*WHAT YOU NEED TO DO*. Report every line of the records that includes the word "Definition".

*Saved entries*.

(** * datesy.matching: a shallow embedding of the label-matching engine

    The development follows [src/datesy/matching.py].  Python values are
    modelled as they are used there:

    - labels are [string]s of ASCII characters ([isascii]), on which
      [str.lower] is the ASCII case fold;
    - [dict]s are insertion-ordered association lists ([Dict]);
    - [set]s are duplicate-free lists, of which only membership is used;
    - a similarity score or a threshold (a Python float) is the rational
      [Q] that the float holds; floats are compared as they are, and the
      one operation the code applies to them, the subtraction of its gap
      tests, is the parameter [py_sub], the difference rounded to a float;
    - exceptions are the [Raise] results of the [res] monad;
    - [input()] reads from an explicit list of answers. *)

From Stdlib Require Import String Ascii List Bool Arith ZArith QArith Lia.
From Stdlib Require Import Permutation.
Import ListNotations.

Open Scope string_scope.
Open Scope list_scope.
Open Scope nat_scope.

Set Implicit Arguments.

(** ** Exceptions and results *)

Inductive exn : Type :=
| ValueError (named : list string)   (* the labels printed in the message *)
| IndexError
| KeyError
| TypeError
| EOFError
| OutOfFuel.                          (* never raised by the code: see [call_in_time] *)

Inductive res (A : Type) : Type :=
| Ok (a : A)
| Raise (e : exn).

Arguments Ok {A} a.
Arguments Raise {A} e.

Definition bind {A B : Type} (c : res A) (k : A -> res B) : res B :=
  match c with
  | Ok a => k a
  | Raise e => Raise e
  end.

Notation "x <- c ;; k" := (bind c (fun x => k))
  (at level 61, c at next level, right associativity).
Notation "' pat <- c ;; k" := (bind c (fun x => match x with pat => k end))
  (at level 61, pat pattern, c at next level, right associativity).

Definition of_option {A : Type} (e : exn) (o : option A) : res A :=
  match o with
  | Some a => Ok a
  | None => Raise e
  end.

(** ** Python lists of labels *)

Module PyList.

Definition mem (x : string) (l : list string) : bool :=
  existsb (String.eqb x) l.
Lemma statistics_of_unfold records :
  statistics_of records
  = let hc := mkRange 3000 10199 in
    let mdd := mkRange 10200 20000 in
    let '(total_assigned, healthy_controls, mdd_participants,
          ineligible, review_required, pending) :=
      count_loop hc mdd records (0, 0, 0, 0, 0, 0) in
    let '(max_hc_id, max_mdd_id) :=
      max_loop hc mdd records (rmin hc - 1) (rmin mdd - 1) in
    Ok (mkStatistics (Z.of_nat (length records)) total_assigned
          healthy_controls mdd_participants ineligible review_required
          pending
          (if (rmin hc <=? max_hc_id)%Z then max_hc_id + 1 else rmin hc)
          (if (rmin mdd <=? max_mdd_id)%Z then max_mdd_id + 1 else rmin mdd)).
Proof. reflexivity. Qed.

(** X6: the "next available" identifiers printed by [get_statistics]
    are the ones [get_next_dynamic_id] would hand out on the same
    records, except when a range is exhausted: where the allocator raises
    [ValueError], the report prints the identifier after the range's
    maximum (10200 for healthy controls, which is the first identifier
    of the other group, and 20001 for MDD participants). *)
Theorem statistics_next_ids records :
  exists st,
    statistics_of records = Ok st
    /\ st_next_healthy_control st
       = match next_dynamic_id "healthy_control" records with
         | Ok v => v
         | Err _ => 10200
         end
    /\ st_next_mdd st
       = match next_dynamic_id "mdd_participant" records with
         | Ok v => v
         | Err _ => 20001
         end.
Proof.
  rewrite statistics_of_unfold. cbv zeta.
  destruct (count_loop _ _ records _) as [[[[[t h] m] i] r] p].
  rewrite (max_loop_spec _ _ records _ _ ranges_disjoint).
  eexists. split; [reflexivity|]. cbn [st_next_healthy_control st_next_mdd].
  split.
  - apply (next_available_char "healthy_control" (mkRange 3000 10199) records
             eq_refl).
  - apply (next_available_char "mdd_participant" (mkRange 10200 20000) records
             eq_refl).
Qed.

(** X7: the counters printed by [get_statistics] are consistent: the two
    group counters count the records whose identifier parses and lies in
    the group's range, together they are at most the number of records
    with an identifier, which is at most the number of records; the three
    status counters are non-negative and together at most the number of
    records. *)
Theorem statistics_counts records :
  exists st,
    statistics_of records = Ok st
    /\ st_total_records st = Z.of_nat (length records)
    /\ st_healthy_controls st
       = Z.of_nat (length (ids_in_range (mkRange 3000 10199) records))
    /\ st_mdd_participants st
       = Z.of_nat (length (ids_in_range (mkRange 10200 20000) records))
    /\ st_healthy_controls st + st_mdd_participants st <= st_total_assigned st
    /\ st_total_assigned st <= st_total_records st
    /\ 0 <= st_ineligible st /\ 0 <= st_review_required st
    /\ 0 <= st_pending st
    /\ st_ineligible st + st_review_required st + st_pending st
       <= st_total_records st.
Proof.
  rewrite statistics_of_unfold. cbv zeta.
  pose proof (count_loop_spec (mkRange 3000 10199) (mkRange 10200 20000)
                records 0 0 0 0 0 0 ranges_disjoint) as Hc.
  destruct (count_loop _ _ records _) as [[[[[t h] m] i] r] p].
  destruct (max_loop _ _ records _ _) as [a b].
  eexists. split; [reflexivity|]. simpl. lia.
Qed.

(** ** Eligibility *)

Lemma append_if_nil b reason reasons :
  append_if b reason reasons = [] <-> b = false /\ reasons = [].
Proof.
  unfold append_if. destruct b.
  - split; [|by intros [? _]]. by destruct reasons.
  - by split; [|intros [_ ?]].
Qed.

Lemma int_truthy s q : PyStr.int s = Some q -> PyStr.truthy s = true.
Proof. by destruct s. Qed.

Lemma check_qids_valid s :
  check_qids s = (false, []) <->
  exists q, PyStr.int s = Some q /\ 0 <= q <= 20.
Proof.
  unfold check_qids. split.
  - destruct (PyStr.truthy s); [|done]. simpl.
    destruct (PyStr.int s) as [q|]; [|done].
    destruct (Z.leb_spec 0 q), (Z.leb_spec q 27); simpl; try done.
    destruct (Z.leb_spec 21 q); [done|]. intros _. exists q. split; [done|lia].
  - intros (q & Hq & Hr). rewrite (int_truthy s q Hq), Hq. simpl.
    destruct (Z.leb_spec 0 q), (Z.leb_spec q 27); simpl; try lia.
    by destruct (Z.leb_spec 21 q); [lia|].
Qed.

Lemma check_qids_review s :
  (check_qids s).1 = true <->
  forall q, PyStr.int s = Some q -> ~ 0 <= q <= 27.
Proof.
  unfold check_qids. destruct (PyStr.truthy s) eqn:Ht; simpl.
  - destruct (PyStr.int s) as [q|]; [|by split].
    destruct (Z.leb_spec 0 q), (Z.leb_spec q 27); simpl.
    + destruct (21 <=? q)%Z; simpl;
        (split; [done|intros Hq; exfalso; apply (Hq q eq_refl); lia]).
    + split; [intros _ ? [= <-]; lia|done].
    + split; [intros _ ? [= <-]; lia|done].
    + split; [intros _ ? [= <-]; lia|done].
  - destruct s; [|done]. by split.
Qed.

--

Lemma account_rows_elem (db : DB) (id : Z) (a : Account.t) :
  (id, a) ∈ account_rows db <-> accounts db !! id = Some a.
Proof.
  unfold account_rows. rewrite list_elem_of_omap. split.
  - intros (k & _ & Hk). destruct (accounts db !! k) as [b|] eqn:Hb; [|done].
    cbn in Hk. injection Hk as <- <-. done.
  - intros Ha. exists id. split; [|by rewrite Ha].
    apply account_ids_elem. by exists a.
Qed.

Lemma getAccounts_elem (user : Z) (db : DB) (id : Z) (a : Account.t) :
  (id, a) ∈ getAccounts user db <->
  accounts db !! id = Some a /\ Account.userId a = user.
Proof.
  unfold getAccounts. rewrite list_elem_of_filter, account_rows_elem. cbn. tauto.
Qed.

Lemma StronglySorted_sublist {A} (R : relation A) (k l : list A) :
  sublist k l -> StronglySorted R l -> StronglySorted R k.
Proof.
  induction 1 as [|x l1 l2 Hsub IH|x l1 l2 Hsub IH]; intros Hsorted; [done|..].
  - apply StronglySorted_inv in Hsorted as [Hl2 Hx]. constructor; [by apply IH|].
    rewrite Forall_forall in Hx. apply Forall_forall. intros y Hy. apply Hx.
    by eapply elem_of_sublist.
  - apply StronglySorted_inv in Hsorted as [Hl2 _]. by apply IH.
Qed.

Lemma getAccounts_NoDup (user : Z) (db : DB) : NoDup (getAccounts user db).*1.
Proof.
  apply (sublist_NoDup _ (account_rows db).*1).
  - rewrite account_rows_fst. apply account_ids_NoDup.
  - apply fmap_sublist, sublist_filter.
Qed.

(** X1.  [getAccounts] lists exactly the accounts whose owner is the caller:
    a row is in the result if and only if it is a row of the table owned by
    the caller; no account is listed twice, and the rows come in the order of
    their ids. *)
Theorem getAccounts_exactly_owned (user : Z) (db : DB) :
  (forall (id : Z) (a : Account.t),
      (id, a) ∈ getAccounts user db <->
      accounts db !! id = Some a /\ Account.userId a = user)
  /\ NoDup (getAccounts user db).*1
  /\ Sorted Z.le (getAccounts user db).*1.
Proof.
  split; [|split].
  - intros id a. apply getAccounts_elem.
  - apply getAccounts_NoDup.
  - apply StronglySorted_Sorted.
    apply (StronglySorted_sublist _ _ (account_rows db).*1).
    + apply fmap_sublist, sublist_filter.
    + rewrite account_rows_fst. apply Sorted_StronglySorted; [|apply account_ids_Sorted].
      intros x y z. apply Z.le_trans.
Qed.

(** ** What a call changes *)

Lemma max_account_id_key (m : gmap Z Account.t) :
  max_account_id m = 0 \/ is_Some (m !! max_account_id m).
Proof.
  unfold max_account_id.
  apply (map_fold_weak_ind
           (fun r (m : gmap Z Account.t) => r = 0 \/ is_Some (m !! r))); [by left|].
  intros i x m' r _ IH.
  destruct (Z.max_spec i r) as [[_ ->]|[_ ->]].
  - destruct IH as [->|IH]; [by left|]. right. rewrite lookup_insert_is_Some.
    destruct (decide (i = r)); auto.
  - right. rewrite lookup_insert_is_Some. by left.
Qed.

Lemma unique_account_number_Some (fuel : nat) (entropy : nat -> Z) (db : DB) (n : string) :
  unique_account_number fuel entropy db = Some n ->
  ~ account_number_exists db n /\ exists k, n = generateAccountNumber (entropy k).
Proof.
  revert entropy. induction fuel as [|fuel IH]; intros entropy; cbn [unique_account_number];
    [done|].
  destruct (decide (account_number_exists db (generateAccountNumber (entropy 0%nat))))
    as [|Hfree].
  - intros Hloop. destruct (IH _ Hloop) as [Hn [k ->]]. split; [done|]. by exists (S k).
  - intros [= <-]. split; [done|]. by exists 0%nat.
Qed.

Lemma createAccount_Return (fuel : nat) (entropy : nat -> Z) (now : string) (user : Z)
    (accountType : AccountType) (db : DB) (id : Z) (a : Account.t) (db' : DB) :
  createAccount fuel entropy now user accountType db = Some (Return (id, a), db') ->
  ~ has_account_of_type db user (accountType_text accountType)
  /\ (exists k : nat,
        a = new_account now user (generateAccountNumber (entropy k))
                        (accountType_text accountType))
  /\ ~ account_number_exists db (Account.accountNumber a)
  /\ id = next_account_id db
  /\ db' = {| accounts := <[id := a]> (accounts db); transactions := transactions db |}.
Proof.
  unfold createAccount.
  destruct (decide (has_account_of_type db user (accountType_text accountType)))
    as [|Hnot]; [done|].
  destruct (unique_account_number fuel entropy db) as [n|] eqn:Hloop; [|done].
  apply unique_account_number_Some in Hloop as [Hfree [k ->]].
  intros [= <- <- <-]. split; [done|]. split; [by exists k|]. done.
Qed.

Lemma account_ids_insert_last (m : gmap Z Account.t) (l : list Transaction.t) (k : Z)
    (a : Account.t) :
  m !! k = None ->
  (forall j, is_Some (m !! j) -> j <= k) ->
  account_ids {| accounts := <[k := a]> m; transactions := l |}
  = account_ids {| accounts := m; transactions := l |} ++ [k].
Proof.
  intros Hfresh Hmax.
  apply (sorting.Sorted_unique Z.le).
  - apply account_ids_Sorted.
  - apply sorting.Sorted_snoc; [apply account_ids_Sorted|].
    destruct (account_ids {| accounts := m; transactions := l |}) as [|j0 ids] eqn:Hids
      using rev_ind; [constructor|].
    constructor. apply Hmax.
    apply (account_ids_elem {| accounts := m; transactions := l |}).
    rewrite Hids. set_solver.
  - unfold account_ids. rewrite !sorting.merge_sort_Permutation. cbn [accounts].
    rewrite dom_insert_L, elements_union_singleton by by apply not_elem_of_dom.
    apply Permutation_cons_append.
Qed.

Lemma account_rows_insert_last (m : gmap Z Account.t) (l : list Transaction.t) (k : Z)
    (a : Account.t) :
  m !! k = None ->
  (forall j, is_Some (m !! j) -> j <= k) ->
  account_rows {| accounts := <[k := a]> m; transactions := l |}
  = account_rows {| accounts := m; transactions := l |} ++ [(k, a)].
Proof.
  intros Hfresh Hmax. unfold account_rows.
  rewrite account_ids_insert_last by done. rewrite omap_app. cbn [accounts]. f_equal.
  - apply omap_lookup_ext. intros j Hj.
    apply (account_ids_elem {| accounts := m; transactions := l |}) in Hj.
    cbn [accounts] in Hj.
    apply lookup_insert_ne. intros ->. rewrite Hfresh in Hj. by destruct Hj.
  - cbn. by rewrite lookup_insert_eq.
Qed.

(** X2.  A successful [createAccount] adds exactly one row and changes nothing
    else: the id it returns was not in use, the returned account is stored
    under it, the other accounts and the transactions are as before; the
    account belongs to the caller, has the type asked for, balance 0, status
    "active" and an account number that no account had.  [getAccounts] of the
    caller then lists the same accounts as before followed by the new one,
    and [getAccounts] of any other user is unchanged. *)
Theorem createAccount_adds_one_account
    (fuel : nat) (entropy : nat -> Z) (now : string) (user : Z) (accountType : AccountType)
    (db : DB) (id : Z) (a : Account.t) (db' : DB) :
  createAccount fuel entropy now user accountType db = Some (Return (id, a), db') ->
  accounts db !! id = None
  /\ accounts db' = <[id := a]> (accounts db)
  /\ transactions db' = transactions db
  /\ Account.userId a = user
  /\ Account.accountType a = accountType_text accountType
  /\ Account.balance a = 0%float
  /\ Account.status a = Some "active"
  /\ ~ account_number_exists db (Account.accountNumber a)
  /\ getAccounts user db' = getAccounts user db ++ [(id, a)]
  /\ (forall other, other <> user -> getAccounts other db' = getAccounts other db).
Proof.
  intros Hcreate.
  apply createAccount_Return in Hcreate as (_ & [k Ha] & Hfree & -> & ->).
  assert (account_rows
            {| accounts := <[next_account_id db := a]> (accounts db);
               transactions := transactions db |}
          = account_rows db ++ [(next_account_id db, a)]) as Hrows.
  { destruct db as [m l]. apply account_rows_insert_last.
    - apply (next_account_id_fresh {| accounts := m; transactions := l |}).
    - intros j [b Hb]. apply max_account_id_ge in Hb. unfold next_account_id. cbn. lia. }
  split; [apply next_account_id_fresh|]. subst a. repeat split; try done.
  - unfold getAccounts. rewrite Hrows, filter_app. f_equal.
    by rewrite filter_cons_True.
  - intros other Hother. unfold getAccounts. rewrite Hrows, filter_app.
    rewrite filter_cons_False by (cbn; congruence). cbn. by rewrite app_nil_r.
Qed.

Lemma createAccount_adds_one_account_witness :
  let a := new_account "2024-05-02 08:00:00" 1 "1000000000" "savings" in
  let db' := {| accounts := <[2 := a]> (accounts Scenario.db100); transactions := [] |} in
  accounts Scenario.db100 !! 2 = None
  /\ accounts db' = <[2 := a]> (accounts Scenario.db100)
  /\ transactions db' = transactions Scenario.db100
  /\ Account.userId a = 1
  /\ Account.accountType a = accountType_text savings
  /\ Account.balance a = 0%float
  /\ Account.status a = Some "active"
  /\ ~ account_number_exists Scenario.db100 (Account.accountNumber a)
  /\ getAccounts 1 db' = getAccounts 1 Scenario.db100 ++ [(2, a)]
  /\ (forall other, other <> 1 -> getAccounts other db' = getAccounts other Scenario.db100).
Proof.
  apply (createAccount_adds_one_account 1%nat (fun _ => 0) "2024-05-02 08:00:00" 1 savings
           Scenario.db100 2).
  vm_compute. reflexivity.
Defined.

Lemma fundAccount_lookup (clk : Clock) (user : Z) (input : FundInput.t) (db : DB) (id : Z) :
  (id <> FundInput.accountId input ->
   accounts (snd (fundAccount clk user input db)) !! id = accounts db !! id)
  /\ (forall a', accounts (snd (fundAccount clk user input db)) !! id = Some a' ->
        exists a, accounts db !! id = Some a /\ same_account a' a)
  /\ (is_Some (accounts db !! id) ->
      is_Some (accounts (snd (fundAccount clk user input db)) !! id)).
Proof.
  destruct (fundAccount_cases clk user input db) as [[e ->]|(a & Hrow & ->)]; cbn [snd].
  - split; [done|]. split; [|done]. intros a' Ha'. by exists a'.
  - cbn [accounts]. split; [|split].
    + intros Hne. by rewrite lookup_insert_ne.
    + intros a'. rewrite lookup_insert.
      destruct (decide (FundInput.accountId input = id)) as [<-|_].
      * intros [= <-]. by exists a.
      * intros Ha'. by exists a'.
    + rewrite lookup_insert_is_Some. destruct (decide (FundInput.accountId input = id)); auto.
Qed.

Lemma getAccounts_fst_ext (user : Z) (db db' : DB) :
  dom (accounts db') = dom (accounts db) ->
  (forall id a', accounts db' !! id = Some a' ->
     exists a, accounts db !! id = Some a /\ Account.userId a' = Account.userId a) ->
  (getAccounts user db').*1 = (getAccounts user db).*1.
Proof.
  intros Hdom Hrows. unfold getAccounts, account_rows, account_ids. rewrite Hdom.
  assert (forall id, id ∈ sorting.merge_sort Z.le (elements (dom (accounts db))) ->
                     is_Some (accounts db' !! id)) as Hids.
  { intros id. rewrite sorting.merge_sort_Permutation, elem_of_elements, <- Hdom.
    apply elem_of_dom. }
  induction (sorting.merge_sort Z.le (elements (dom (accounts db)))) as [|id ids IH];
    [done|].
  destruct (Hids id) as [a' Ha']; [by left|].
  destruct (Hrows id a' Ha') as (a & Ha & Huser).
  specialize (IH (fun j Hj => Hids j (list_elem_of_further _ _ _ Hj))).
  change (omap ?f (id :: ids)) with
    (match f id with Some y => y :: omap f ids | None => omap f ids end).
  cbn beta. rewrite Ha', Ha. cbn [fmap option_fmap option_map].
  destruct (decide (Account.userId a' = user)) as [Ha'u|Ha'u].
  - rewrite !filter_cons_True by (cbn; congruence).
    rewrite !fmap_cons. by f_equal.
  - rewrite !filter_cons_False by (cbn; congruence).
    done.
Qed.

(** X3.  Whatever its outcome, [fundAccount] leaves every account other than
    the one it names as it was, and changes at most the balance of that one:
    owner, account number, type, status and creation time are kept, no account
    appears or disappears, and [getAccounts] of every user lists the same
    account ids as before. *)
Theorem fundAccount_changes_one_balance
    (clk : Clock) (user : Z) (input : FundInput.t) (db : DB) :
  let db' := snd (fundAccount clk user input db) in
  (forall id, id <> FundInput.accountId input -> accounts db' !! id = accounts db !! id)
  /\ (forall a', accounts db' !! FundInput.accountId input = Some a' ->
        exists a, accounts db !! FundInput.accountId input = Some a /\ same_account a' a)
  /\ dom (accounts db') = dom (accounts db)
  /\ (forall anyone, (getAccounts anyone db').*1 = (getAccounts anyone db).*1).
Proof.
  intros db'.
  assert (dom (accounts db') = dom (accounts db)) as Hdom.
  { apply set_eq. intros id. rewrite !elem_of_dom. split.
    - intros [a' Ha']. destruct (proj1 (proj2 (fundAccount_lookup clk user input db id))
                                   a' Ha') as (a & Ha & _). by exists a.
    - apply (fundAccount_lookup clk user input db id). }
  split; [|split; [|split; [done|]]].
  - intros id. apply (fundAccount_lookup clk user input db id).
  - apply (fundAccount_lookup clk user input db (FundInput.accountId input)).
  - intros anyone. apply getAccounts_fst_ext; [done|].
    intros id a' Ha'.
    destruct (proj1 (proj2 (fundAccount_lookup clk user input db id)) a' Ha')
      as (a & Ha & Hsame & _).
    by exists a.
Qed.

*TASK SOLUTION*.
Definition bind {A B : Type} (c : res A) (k : A -> res B) : res B :=
Definition of_option {A : Type} (e : exn) (o : option A) : res A :=
Definition mem (x : string) (l : list string) : bool :=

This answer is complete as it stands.